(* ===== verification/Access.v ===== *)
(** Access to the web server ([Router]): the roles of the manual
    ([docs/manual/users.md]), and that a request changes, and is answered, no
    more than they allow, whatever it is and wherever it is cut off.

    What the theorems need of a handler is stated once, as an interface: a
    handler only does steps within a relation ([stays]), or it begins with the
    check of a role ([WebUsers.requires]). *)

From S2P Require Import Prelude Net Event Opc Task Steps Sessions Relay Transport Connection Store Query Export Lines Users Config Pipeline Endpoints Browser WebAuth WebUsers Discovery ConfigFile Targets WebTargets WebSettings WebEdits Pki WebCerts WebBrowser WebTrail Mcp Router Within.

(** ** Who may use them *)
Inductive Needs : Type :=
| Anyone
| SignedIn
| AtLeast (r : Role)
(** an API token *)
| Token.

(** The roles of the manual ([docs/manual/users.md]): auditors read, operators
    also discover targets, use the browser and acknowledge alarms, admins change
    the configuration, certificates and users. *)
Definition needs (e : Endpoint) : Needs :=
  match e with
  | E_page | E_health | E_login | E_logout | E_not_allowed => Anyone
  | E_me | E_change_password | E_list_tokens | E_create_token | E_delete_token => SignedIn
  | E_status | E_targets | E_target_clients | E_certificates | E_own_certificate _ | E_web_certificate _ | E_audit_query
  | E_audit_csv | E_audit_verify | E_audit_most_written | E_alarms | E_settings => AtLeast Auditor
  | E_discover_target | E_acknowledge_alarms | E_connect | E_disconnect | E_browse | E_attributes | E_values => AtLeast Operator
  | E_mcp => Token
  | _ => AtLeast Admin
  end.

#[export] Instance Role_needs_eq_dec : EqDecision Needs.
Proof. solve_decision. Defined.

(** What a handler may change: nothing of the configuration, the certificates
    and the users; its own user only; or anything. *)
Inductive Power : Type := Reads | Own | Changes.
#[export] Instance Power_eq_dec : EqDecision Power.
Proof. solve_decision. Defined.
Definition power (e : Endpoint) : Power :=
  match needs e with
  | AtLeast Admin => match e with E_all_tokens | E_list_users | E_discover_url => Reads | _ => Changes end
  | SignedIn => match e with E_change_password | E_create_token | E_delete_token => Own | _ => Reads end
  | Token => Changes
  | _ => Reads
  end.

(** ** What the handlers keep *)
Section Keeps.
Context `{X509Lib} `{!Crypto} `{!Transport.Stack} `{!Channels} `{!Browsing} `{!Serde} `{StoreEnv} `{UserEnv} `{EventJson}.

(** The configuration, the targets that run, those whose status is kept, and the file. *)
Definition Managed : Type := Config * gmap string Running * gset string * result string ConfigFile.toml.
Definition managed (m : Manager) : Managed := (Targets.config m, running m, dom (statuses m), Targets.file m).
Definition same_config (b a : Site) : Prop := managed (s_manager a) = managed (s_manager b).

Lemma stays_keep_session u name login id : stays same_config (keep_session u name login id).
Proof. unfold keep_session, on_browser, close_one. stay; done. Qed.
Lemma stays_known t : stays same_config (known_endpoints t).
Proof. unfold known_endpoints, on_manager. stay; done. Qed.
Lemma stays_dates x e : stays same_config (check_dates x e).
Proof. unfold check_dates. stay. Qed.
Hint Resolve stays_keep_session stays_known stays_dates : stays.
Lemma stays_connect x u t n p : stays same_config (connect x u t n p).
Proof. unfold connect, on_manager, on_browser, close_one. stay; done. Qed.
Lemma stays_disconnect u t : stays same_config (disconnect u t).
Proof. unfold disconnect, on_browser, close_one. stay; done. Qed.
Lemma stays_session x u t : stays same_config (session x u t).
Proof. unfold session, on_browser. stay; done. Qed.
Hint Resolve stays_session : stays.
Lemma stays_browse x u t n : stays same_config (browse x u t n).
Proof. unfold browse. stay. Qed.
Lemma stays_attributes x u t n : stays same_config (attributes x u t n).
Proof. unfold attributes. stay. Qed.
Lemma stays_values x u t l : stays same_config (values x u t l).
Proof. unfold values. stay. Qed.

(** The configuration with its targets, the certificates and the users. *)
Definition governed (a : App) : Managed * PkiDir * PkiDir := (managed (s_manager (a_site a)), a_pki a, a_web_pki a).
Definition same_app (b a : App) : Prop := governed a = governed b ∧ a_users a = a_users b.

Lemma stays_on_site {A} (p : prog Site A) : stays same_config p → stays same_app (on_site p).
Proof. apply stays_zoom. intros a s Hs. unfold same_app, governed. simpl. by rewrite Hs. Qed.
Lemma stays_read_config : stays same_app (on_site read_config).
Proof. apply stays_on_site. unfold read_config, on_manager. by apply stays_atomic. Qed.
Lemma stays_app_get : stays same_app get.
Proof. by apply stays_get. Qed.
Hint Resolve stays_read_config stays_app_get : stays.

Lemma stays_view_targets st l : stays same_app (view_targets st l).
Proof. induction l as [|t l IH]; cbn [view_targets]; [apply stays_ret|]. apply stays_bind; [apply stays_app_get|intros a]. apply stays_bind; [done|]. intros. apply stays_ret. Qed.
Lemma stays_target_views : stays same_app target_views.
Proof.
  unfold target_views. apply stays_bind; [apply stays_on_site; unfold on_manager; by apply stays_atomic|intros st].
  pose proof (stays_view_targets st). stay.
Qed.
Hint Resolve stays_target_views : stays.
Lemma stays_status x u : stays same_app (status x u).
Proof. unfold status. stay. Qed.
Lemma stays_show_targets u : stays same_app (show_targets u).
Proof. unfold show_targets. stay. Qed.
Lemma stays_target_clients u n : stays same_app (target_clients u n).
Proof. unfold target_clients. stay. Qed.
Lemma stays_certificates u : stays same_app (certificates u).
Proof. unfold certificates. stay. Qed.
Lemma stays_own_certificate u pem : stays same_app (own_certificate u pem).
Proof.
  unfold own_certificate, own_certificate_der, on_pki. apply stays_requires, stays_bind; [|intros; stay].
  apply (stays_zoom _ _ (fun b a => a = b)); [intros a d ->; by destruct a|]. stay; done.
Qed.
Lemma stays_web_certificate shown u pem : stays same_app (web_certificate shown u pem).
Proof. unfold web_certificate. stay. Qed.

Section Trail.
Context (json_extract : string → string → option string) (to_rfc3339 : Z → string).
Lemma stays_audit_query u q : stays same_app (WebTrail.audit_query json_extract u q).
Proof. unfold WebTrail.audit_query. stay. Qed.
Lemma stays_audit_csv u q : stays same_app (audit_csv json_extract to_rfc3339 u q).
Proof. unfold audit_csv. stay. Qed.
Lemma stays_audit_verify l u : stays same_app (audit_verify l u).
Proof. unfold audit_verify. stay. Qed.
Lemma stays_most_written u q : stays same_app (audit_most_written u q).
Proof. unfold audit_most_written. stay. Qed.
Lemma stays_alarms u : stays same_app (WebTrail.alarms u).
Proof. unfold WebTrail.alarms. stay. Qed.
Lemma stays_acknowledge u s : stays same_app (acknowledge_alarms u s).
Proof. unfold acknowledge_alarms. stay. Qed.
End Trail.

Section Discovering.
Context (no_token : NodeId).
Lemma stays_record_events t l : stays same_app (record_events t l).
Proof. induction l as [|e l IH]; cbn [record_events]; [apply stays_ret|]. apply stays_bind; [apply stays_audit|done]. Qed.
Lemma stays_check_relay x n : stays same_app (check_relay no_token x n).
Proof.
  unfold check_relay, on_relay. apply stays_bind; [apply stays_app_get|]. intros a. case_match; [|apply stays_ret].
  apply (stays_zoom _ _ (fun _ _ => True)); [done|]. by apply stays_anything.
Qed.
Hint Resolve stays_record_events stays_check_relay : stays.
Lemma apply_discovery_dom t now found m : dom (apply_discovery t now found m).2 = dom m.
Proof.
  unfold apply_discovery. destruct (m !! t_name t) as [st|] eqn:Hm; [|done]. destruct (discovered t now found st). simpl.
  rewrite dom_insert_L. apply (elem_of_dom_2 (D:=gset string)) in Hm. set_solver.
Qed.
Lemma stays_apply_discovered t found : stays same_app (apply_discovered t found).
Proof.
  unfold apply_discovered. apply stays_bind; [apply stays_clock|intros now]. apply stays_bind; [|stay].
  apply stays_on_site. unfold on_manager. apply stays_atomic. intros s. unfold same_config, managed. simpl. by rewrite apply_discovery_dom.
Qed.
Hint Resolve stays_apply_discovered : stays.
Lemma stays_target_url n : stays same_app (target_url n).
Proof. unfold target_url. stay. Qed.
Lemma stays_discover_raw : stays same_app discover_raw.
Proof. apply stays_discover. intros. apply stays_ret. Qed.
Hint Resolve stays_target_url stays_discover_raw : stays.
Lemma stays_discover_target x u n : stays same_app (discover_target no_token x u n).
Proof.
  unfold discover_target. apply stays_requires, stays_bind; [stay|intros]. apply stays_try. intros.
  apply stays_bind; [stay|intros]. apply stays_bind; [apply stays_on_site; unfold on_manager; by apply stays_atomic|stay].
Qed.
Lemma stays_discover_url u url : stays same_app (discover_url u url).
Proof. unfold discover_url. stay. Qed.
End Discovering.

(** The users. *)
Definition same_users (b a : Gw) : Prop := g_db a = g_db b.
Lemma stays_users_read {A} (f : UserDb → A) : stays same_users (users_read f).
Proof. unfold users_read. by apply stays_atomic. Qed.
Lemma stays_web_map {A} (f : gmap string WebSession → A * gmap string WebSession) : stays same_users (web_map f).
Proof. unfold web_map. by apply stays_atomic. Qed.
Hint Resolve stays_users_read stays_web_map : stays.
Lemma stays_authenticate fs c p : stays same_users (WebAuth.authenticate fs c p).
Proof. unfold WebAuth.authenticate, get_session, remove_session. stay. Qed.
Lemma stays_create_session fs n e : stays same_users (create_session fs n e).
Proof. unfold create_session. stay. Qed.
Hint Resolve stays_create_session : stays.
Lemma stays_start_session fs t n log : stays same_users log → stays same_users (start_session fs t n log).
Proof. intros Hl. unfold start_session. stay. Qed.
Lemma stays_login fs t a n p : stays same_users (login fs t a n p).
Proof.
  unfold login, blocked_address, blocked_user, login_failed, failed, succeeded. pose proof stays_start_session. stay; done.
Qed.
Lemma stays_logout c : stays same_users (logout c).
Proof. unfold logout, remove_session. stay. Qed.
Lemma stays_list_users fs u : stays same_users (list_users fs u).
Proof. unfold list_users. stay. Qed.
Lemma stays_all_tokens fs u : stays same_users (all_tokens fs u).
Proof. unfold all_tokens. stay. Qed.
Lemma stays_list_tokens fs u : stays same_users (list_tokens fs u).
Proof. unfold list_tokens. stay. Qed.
★ ★ ★
Exercise prompt >> Within the listing above, extract exactly the lines from the line with "Lemma stays_discover_target x" to the line with "Proof. unfold create_session. stay. Qed.", the two named lines included, and no others.

Answer to this exercise >>
Lemma stays_discover_target x u n : stays same_app (discover_target no_token x u n).
Proof.
  unfold discover_target. apply stays_requires, stays_bind; [stay|intros]. apply stays_try. intros.
  apply stays_bind; [stay|intros]. apply stays_bind; [apply stays_on_site; unfold on_manager; by apply stays_atomic|stay].
Qed.
Lemma stays_discover_url u url : stays same_app (discover_url u url).
Proof. unfold discover_url. stay. Qed.
End Discovering.

(** The users. *)
Definition same_users (b a : Gw) : Prop := g_db a = g_db b.
Lemma stays_users_read {A} (f : UserDb → A) : stays same_users (users_read f).
Proof. unfold users_read. by apply stays_atomic. Qed.
Lemma stays_web_map {A} (f : gmap string WebSession → A * gmap string WebSession) : stays same_users (web_map f).
Proof. unfold web_map. by apply stays_atomic. Qed.
Hint Resolve stays_users_read stays_web_map : stays.
Lemma stays_authenticate fs c p : stays same_users (WebAuth.authenticate fs c p).
Proof. unfold WebAuth.authenticate, get_session, remove_session. stay. Qed.
Lemma stays_create_session fs n e : stays same_users (create_session fs n e).
Proof. unfold create_session. stay. Qed.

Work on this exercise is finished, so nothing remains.